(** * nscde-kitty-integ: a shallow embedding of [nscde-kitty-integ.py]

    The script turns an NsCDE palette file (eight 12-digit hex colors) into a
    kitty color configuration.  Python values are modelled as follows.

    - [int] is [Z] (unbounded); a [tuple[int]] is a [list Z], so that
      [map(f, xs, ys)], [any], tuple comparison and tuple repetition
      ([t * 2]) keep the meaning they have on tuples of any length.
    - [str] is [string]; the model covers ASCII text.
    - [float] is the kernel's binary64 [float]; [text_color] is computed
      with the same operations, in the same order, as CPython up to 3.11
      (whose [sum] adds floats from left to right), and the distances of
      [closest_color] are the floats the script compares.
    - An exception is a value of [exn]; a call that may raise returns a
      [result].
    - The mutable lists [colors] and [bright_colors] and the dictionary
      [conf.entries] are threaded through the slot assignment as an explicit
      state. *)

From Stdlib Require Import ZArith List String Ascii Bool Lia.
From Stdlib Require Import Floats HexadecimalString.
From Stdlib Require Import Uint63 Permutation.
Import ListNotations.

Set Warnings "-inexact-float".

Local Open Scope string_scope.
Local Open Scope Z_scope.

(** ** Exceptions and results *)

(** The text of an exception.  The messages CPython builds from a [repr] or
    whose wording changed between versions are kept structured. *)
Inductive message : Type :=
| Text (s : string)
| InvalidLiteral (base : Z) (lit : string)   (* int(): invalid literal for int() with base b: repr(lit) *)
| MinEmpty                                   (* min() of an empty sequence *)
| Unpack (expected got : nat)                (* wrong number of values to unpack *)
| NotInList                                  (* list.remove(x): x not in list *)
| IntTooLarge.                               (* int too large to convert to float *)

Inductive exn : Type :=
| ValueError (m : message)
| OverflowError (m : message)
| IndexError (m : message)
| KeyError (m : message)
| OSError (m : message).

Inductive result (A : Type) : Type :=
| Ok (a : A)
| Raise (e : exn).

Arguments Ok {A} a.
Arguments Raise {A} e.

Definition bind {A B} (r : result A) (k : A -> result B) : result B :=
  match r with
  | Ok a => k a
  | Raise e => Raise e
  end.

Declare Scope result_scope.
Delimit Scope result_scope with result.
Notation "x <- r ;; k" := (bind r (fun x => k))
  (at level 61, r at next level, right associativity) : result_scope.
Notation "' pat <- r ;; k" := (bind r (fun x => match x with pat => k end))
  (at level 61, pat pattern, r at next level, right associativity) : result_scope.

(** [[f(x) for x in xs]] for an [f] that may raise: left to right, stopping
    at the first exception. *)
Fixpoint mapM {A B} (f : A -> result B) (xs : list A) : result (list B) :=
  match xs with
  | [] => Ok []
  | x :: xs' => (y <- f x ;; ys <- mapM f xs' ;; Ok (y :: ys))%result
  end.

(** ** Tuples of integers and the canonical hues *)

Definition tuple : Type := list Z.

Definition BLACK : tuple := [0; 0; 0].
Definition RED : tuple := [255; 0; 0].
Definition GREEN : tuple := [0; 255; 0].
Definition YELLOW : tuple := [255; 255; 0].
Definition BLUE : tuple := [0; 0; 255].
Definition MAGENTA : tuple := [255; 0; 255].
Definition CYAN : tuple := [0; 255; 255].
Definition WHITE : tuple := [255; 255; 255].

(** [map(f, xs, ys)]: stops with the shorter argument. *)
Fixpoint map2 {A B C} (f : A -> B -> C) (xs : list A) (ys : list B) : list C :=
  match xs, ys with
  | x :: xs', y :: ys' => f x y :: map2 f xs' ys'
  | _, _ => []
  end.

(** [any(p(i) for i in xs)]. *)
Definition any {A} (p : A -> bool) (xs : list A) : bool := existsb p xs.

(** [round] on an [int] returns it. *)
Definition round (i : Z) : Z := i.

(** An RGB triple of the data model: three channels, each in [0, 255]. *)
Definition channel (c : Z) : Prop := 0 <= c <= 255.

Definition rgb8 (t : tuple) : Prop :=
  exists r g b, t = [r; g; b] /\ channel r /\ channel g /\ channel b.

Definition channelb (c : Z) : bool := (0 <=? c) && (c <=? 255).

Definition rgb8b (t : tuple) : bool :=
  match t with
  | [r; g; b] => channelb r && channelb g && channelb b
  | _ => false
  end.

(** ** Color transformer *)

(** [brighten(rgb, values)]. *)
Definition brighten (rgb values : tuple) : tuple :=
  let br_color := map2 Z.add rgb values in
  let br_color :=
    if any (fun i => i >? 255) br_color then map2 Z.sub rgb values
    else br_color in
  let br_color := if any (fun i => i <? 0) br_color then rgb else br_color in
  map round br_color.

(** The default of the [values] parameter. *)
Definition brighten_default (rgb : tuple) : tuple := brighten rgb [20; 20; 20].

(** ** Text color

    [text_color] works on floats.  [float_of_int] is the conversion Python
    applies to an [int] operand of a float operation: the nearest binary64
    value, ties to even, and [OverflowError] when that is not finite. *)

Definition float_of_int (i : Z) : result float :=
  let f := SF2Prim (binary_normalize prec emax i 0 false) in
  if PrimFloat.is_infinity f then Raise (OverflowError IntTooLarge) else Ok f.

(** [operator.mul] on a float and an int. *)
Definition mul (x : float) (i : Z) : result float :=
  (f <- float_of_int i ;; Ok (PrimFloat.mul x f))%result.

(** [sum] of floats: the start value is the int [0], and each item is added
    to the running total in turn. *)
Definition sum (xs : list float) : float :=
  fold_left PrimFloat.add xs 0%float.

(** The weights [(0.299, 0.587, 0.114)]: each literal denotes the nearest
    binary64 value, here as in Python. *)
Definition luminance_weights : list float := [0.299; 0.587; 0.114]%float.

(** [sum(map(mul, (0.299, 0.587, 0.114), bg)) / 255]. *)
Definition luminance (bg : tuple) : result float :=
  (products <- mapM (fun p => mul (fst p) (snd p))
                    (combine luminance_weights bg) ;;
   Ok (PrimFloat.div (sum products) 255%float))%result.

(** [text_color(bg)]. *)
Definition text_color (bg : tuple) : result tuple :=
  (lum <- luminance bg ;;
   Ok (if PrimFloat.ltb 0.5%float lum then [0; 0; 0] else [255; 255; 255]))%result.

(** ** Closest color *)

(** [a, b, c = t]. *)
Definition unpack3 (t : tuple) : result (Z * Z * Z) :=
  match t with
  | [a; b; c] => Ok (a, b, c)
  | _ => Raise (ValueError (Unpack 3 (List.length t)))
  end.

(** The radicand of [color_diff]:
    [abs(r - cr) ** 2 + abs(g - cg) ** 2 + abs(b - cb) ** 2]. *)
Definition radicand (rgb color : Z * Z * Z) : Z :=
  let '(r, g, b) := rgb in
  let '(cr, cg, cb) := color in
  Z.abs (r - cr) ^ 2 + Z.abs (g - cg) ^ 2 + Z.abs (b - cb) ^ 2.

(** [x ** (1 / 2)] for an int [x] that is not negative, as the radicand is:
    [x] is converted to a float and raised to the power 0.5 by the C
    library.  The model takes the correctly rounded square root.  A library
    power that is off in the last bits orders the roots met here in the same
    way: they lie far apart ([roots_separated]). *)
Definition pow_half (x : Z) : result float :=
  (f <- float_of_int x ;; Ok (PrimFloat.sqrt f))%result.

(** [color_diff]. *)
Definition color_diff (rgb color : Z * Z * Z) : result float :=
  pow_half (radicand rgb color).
:::::
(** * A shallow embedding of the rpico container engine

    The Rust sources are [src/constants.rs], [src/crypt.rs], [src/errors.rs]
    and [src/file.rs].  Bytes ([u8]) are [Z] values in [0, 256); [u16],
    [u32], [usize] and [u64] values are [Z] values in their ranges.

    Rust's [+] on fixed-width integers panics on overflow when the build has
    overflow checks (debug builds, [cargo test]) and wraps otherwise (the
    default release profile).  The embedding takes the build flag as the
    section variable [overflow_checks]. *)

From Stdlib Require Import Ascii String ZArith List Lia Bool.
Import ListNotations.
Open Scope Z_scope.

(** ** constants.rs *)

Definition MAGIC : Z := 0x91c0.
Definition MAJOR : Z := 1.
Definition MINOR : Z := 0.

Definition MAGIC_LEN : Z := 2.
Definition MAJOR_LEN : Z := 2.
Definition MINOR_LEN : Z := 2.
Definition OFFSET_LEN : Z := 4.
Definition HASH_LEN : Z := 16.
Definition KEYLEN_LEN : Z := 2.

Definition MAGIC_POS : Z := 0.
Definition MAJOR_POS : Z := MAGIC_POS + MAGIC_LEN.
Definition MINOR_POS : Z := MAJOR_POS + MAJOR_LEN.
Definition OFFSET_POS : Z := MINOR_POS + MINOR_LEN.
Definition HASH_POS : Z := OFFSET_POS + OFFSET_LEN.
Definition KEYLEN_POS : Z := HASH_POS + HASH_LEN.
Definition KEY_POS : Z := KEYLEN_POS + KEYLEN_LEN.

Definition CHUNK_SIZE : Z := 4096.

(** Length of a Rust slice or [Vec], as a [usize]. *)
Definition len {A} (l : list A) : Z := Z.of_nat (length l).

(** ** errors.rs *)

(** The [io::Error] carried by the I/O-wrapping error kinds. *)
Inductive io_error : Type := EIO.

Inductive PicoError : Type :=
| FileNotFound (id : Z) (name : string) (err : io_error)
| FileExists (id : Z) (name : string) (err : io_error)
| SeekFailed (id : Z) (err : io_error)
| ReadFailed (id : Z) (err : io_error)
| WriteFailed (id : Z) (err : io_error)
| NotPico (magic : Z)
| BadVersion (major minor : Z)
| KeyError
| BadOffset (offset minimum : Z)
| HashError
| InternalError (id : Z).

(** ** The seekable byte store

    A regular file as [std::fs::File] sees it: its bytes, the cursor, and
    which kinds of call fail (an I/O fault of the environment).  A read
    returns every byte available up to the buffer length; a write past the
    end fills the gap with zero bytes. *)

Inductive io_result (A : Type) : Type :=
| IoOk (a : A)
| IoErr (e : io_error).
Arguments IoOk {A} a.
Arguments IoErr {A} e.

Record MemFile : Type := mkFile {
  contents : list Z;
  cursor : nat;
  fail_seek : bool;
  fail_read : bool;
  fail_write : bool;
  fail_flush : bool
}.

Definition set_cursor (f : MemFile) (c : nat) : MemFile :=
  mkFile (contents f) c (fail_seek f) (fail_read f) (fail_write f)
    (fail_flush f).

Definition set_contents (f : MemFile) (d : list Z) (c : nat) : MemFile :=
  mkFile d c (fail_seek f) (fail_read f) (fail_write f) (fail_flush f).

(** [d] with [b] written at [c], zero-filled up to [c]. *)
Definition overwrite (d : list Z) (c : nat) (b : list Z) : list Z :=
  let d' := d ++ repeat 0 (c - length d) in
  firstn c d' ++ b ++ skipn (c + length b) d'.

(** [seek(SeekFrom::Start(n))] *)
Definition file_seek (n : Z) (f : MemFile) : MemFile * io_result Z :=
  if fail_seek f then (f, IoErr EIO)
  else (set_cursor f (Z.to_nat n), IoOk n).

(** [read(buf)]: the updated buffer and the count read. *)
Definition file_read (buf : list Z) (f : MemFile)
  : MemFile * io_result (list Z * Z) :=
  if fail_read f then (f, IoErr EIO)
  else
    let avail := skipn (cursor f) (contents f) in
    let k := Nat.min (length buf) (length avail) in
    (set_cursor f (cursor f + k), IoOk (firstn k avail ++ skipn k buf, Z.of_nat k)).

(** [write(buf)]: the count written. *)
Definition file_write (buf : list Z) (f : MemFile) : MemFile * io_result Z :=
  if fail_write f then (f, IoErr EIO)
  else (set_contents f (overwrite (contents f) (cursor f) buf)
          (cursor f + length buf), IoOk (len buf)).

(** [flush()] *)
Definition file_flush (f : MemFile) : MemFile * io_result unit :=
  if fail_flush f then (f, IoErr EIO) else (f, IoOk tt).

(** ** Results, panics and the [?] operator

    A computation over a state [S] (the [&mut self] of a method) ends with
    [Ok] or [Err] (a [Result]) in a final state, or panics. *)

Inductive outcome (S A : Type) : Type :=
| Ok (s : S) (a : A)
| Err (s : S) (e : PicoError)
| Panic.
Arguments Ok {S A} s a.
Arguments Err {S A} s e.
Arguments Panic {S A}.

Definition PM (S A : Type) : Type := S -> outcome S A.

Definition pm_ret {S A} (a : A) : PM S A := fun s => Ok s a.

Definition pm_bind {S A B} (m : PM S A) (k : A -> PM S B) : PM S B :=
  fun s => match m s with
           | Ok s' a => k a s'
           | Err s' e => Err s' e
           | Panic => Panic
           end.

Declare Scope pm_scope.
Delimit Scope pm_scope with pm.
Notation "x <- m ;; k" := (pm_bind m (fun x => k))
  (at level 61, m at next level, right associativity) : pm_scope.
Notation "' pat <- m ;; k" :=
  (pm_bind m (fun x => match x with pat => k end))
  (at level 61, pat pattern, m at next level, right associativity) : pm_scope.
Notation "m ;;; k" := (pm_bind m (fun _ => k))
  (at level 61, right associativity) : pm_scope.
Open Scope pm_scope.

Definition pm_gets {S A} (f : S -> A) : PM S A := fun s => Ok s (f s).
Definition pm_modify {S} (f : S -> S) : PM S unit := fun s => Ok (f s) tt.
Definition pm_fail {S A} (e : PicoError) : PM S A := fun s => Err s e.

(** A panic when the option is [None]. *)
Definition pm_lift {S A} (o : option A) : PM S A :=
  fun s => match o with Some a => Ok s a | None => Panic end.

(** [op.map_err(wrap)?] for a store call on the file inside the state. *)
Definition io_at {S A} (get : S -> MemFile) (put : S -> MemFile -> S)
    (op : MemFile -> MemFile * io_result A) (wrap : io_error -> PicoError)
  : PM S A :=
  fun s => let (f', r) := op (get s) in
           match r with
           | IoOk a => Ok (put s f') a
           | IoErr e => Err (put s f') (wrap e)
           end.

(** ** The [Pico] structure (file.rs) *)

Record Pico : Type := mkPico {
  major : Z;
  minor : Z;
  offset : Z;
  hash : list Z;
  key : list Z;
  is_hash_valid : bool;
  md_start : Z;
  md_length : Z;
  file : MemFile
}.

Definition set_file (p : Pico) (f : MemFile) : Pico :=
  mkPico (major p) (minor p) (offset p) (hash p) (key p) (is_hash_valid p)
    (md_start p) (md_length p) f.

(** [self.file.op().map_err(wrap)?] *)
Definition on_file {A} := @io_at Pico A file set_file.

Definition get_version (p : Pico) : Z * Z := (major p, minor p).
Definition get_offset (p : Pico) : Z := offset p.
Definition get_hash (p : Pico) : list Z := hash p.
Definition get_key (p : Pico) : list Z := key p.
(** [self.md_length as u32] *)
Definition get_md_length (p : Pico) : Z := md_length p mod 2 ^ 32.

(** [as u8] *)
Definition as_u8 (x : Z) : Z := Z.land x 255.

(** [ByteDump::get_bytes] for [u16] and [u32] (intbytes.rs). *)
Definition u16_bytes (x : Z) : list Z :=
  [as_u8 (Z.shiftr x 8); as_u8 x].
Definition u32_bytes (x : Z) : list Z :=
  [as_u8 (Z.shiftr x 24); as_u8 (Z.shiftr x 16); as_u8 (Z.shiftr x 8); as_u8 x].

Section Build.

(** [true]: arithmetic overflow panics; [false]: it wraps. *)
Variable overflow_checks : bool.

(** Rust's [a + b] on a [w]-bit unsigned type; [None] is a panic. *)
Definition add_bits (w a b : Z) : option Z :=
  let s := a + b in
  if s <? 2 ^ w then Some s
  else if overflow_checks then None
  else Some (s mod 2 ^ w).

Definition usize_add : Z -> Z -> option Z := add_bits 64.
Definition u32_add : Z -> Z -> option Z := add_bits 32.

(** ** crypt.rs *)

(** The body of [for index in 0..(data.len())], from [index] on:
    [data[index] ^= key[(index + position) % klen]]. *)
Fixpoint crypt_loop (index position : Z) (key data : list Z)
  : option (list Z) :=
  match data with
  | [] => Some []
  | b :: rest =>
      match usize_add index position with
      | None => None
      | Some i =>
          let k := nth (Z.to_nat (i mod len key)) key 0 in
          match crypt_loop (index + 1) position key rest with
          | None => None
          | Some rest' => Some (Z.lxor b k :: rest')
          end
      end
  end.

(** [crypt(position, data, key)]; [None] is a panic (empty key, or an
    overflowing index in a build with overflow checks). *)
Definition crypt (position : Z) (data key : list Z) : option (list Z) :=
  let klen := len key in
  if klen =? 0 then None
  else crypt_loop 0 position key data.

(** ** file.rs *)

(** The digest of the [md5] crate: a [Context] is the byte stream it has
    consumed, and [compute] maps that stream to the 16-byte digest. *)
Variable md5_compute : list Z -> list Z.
:::::
Problem to work on |
Starting at the line that has "Definition MAJOR_POS : Z" and ending at the line that has "Definition file_read (buf", please write out the lines above exactly, leaving out all others.

Problem solution |
Definition MAJOR_POS : Z := MAGIC_POS + MAGIC_LEN.
Definition MINOR_POS : Z := MAJOR_POS + MAJOR_LEN.
Definition OFFSET_POS : Z := MINOR_POS + MINOR_LEN.
Definition HASH_POS : Z := OFFSET_POS + OFFSET_LEN.
Definition KEYLEN_POS : Z := HASH_POS + HASH_LEN.
Definition KEY_POS : Z := KEYLEN_POS + KEYLEN_LEN.

Definition CHUNK_SIZE : Z := 4096.

(** Length of a Rust slice or [Vec], as a [usize]. *)
Definition len {A} (l : list A) : Z := Z.of_nat (length l).

(** ** errors.rs *)

(** The [io::Error] carried by the I/O-wrapping error kinds. *)
Inductive io_error : Type := EIO.

Inductive PicoError : Type :=
| FileNotFound (id : Z) (name : string) (err : io_error)
| FileExists (id : Z) (name : string) (err : io_error)
| SeekFailed (id : Z) (err : io_error)
| ReadFailed (id : Z) (err : io_error)
| WriteFailed (id : Z) (err : io_error)
| NotPico (magic : Z)
| BadVersion (major minor : Z)
| KeyError
| BadOffset (offset minimum : Z)
| HashError
| InternalError (id : Z).

(** ** The seekable byte store

    A regular file as [std::fs::File] sees it: its bytes, the cursor, and
    which kinds of call fail (an I/O fault of the environment).  A read
    returns every byte available up to the buffer length; a write past the
    end fills the gap with zero bytes. *)

Inductive io_result (A : Type) : Type :=
| IoOk (a : A)
| IoErr (e : io_error).
Arguments IoOk {A} a.
Arguments IoErr {A} e.

Record MemFile : Type := mkFile {
  contents : list Z;
  cursor : nat;
  fail_seek : bool;
  fail_read : bool;
  fail_write : bool;
  fail_flush : bool
}.

Definition set_cursor (f : MemFile) (c : nat) : MemFile :=
  mkFile (contents f) c (fail_seek f) (fail_read f) (fail_write f)
    (fail_flush f).

Definition set_contents (f : MemFile) (d : list Z) (c : nat) : MemFile :=
  mkFile d c (fail_seek f) (fail_read f) (fail_write f) (fail_flush f).

(** [d] with [b] written at [c], zero-filled up to [c]. *)
Definition overwrite (d : list Z) (c : nat) (b : list Z) : list Z :=
  let d' := d ++ repeat 0 (c - length d) in
  firstn c d' ++ b ++ skipn (c + length b) d'.

(** [seek(SeekFrom::Start(n))] *)
Definition file_seek (n : Z) (f : MemFile) : MemFile * io_result Z :=
  if fail_seek f then (f, IoErr EIO)
  else (set_cursor f (Z.to_nat n), IoOk n).

(** [read(buf)]: the updated buffer and the count read. *)
Definition file_read (buf : list Z) (f : MemFile)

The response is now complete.